*EXERCISE MATERIAL*
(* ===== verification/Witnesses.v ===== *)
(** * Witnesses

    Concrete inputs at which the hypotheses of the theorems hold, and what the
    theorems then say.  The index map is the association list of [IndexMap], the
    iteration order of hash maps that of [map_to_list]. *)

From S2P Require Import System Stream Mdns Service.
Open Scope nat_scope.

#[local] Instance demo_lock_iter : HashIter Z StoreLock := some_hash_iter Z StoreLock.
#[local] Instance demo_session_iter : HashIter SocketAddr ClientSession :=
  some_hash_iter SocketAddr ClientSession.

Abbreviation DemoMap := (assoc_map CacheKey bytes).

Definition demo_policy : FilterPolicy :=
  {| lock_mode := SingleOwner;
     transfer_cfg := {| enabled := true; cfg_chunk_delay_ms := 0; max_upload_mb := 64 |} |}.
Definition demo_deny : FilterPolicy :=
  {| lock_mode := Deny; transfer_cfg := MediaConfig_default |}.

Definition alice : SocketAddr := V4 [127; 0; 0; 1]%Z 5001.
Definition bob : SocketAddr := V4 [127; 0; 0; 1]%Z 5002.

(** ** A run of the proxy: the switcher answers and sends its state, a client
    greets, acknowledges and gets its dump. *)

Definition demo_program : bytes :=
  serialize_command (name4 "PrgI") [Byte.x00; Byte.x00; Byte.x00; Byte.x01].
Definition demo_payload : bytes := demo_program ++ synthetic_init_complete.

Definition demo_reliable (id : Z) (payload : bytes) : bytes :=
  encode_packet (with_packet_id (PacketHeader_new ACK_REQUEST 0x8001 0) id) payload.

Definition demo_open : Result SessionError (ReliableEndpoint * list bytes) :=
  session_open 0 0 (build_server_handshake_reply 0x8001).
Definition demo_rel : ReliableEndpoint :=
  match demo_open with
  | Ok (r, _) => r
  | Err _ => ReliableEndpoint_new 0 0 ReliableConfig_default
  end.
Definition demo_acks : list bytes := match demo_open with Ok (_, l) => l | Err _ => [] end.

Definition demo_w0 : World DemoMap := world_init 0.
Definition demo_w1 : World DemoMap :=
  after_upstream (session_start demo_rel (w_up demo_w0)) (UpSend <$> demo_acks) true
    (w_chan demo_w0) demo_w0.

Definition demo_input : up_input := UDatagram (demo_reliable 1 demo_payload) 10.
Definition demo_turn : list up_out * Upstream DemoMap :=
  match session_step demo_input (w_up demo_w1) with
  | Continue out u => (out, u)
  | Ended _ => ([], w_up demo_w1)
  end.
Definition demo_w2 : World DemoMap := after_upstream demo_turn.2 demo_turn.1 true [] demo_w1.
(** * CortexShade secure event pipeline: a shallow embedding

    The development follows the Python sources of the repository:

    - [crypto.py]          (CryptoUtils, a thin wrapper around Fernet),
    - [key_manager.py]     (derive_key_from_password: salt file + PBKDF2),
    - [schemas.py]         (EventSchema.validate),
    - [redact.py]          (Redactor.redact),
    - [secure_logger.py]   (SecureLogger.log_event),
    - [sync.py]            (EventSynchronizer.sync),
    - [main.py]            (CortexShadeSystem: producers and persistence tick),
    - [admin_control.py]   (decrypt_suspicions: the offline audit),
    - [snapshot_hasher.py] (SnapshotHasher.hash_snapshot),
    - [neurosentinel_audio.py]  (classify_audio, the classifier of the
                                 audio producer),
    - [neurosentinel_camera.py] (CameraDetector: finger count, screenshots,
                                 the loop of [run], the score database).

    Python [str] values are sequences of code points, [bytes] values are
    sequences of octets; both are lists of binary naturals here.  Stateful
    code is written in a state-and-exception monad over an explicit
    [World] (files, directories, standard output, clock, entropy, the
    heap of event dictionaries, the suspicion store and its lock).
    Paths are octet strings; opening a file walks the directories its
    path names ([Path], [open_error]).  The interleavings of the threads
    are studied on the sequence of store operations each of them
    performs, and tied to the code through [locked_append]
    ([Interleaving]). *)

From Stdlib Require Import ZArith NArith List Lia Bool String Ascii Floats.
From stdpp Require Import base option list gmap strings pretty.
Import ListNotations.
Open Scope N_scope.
* * *
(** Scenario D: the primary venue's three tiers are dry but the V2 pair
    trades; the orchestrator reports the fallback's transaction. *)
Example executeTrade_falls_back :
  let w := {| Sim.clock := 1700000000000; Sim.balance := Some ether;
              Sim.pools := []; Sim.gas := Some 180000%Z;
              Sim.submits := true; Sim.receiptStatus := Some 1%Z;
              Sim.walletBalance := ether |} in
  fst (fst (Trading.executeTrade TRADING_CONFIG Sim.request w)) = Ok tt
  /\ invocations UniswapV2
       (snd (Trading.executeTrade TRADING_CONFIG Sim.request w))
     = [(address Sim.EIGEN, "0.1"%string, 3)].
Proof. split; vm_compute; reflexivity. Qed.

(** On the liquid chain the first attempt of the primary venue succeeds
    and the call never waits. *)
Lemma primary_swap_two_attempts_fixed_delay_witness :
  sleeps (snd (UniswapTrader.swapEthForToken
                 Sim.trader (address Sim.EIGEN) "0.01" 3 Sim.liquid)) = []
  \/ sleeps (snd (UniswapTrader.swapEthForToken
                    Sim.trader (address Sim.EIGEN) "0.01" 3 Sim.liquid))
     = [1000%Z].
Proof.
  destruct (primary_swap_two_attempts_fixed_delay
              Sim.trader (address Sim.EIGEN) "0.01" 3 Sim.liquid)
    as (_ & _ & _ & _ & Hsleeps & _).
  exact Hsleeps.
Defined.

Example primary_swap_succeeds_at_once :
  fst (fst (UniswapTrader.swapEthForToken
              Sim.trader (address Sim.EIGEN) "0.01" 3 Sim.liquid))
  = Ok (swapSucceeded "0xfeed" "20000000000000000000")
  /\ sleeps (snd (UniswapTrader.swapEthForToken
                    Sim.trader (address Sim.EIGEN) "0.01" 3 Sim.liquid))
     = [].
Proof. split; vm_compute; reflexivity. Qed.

*INSTRUCTIONS FOR THE TASK*
With the line that has "- [neurosentinel_camera.py] (CameraDetector: finger" as the first and the line that has "Open Scope N_scope." as the last, repeat exactly that run of lines above and no more.

*TASK SOLUTION*
    - [neurosentinel_camera.py] (CameraDetector: finger count, screenshots,
                                 the loop of [run], the score database).

    Python [str] values are sequences of code points, [bytes] values are
    sequences of octets; both are lists of binary naturals here.  Stateful
    code is written in a state-and-exception monad over an explicit
    [World] (files, directories, standard output, clock, entropy, the
    heap of event dictionaries, the suspicion store and its lock).
    Paths are octet strings; opening a file walks the directories its
    path names ([Path], [open_error]).  The interleavings of the threads
    are studied on the sequence of store operations each of them
    performs, and tied to the code through [locked_append]
    ([Interleaving]). *)

From Stdlib Require Import ZArith NArith List Lia Bool String Ascii Floats.
From stdpp Require Import base option list gmap strings pretty.
Import ListNotations.
Open Scope N_scope.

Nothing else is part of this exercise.